Ancora non si sa quante persone siano rimaste intrappolate: i sub dell’Ume hanno dovuto aspettare che la melma fosse prosciugata per aprirsi il passo, ma qualcuno di loro ha già parlato di “un cimitero lì sotto”. Quando martedì sera si è abbattuta la Dana sul Levante spagnolo era ora di punta serale, con famiglie a fare acquisti o mangiare ai ristoranti. Lo scenario che si osserva oggi da vicino è da day after, con i manichini nelle vetrine ridotti a spettrali sagome nere di fango, scarpe disseminate nella melma assieme a vassoi di pizzeria.

Chi ci lavorava stima che al momento della catastrofe ci fossero circa 650 persone, a parte i dipendenti degli esercizi commerciali e della ristorazione. I tecnici dell’Ume allontanano i cronisti dall’accesso quando finalmente scendono nel sotterraneo dell’orrore. Potrebbe essere l’immagine peggiore di questa tragedia senza fine. Delle circa 1.900 segnalazioni di dispersi che avrebbe ricevuto il Centro di coordinamento delle emergenze della Generalitat Valenciana, già giovedì 600 persone erano state ritrovate dai propri cari. Ma, a parte il salvataggio di una donna sopravvissuta dopo essere rimasta per oltre tre giorni intrappolata nella sua auto sotto una catasta di veicoli, si continuano a contare i morti. Come a Paiporta, dove il numero di vittime è salito a 72, delle 211 finora recuperate. “Ci sono strade dove ancora non è stato possibile accedere per i veicoli ammassati nel mare di fango”, spiega José Antonio Redondo, assessore al Lavoro e al Commercio, che non rivela il numero di quanti risultano ‘desaparecidos’.

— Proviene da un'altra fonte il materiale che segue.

(* ===== verification/CodeBufferOk.v ===== *)
(** * Generation reaches a layout in which every patch is right

    A patch of which only the address and the addresses of some labels matter, and
    whose code has a bounded size, has the [PatchLaws].  The loop of [generate] then
    ends: in every round but the last a size grows, or the labels become those of
    sizes that did not change.  In the last round nothing moved, so what every
    patch generated is its code for the final addresses. *)
From stdpp Require Import base gmap list.
From S2P Require Import Prelude CodeGen CodeGenOk CodeTracker CodeBuffer.
Import codegen codeTracker codeBuffer.

Section Views.
Context {P : Type}.

(** The address [predictedAddr] gives, and the offset a label has now. *)
Definition pred_addr (s : CodeBuffer P) (id : Z) : Z :=
  match labels_ s !! Z.to_nat id with
  | None => 0
  | Some lb =>
      let start := startAddr (gen_ s) in
      match lb_type lb with
      | Absolute => lb_addr lb
      | Relative => u64 (lb_addr lb + start)
      | Estimate =>
          if lb_iteration lb <? curIteration_ s then u64 (u64 (lb_addr lb + start) + shift_ s) else u64 (lb_addr lb + start)
      | Invalid => 0
      end
  end.
Definition lab (s : CodeBuffer P) (id : Z) : Z :=
  match labels_ s !! Z.to_nat id with Some lb => lb_addr lb | None => 0 end.

(** What applying a patch leaves: other code, and perhaps a new absolute label. *)
Definition applied (s : CodeBuffer P) (g : codeGen) (ls : list Label) (n : Z) : CodeBuffer P :=
  mk_buf (buffers_ s) (cb_size s) g (curIteration_ s) ls n (shift_ s) (generated_ s).
Record labels_kept (ls : list Label) (n : Z) (ls' : list Label) (n' : Z) : Prop := {
  lk_next : n <= n' <= n + 1;
  lk_old : forall i lb, (i < Z.to_nat n)%nat -> ls !! i = Some lb -> ls' !! i = Some lb
}.

Lemma put_label_run (s : CodeBuffer P) id lb :
  0 <= id ->
  exists ls, put_label id lb s = Ret (tt, mk_buf (buffers_ s) (cb_size s) (gen_ s) (curIteration_ s) ls (curLabelID_ s) (shift_ s) (generated_ s)) /\
    ls !! Z.to_nat id = Some lb /\ (forall i x, i <> Z.to_nat id -> labels_ s !! i = Some x -> ls !! i = Some x).
Proof.
  intros Hid. unfold put_label. rewrite bind_gets. set (ls := if _ <=? _ then _ else _).
  assert ((Z.to_nat id < length ls)%nat /\ forall i x, labels_ s !! i = Some x -> ls !! i = Some x) as [Hl Hk].
  { unfold ls, resize_labels. destruct (_ <=? _) eqn:E; zbool; [|split; [lia|done]]. rewrite length_resize. split; [lia|].
    intros i x Ex. pose proof (lookup_lt_Some _ _ _ Ex). by rewrite lookup_resize by lia. }
  eexists. split_and!; [reflexivity|by apply list_lookup_insert_eq|]. intros i x Hi Ex. rewrite list_lookup_insert_ne by done. by apply Hk.
Qed.
End Views.

Class PatchLaws (P : Type) `{Patch P} : Type := {
  code : P -> Z -> (Z -> Z) -> list Z;
  bound : P -> Z;
  deps : P -> list Z;
  placeable : P -> Z -> Z -> Prop;
  estimate_range : forall p, 0 <= estimate p <= bound p;
  code_bound : forall p a f, Z.of_nat (length (code p a f)) <= bound p;
  code_deps : forall p a f f', (forall id, id ∈ deps p -> f id = f' id) -> code p a f = code p a f';
  apply_run : forall cap p s bs lo hi,
    cap + codeGenPadding < 2 ^ 31 -> holds cap (gen_ s) bs -> aWidth (gen_ s) = 8 -> roomy cap (length bs) (bound p) ->
    0 < lo -> hi < 2 ^ 63 -> lo <= currAddr (gen_ s) -> currAddr (gen_ s) + bound p <= hi -> placeable p lo hi ->
    (forall id, id ∈ deps p -> predictedAddr id s = Ret (pred_addr s id, s) /\ lo <= pred_addr s id <= hi) ->
    0 < curLabelID_ s < 2 ^ 31 - 1 ->
    exists g' ls n', apply p s = Ret (true, applied s g' ls n') /\ holds cap g' (bs ++ (Some <$> code p (currAddr (gen_ s)) (pred_addr s))) /\
      same_place (gen_ s) g' /\ labels_kept (labels_ s) (curLabelID_ s) ls n'
}.

Section Generation.
Context {P : Type} `{PatchLaws P}.
Abbreviation elem := (BufferElement P).
Abbreviation state := (CodeBuffer P).

Definition patch_bound (o : option P) : Z := match o with Some p => bound p | None => 0 end.
Definition cap_of (e : elem) : Z := Z.of_nat (length (el_buffer e)) + patch_bound (el_patch e).
Definition labelled (e : elem) : Prop := el_labelID e <> INVALID.
Definition label_ids (l : list elem) : list Z := filter (fun id => id <> INVALID) (el_labelID <$> l).

(** The code of an element at [a], and that of a list of elements with its padding. *)
Definition patch_code (o : option P) (a : Z) (f : Z -> Z) : list Z := match o with Some p => code p a f | None => [] end.
Definition piece (e : elem) (a : Z) (f : Z -> Z) : list Z :=
  el_buffer e ++ patch_code (el_patch e) (a + Z.of_nat (length (el_buffer e))) f.
Definition padded (e : elem) (a : Z) (f : Z -> Z) : list Z :=
  piece e a f ++ replicate (Z.to_nat (el_size e - Z.of_nat (length (piece e a f)))) NOP.
Fixpoint pieces (l : list elem) (a : Z) (f : Z -> Z) : list Z :=
  match l with [] => [] | e :: l' => padded e a f ++ pieces l' (a + el_size e) f end.

Definition off (l : list elem) (i : nat) : Z := zsum el_size (take i l).

Lemma patch_bound_nonneg o : 0 <= patch_bound o.
Proof. destruct o as [p|]; simpl; [|lia]. pose proof (code_bound p 0 (fun _ => 0)). lia. Qed.
Lemma cap_of_nonneg e : 0 <= cap_of e.
Proof. unfold cap_of. pose proof (patch_bound_nonneg (el_patch e)). lia. Qed.
Lemma piece_length e a f : Z.of_nat (length (piece e a f)) <= cap_of e.
Proof.
  unfold piece, cap_of. rewrite length_app. destruct (el_patch e) as [p|]; simpl; [|lia].
  pose proof (code_bound p (a + Z.of_nat (length (el_buffer e))) f). lia.
Qed.
Lemma padded_length e a f :
  Z.of_nat (length (piece e a f)) <= el_size e -> Z.of_nat (length (padded e a f)) = el_size e.
Proof. intros Hl. unfold padded. rewrite length_app, length_replicate. lia. Qed.

(** ** The invariant of generation *)

Context (N base : Z) (cap : Z).
Context (Hcap : cap + codeGenPadding < 2 ^ 31) (HN0 : 0 <= N) (HN : 2 * N + 8192 <= cap) (Hbase : 0 < base) (Htop : base + 2 * N < 2 ^ 63).

Record label_ok (s : state) (id : Z) : Prop := {
  lo_id : 0 < id < curLabelID_ s;
  lo_label : exists lb, labels_ s !! Z.to_nat id = Some lb /\ (lb_type lb = Relative \/ lb_type lb = Estimate) /\ 0 <= lb_addr lb <= N
}.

Un conteggio che realizza il coordinamento dell’Unità militare dell’esercito e che non rende noto. “Sono decine quelli che mancano all’appello, almeno qui a Paiporta. Io ho un mio ex compagno di lavoro scomparso da giovedì, dopo essere stato visto per l’ultima volta in auto. Il veicolo è stato ritrovato, ma non il suo corpo”, denuncia Juan Ramon Perez. “Ci sono intere famiglie scomparse delle quali non si hanno notizie da martedì”, aggiunge. Nel municipio di 25mila abitanti, diviso a metà dal torrente che durante la piena ha seminato morte e distruzione, oggi molte delle centinaia di volontari spalavano con le mascherine per proteggersi dal fetore della morte, unito a quello dei rifiuti ammassati agli angoli di strada che da quattro giorni non vengono rimossi. L’emergenza diventa sempre più di salute pubblica. “Siamo scampati alla morte, ma non scamperemo alle infezioni, non si può più respirare. Ho mia madre ammalata in casa e nessuno che viene ad aiutarci”, denuncia Maria del Rocio Lara.

“Qualcuno dovrà pagare per averci abbandonati nella disperazione. Continuiamo a non avere la luce, l’acqua potabile e neanche la copertura telefonica per chiedere aiuto”, aggiunge. Con una folla di volontari applaude l’arrivo dei mezzi dell’esercito, per la prima volta comparsi nel paese: due blindati con i cavi d’acciaio per poter trainare le migliaia di carcasse di auto che sbarrano gli accessi agli edifici. Negli istituti scolatici Luis Vive e Jaume I, due dei pochi edifici con la corrente elettrica, sono stati allestiti centri di distribuzione di viveri e generi di prima necessità. Passano due furgoni mortuari, con le ultime due salme recuperate dal parcheggio di uno stabile. Sono diretti alla morgue della Cittadella di Giustizia di Valencia, dove una ventina di medici legali giunti da tutta la penisola ha effettuato le autopsie su 186 delle 211 vittime accertate.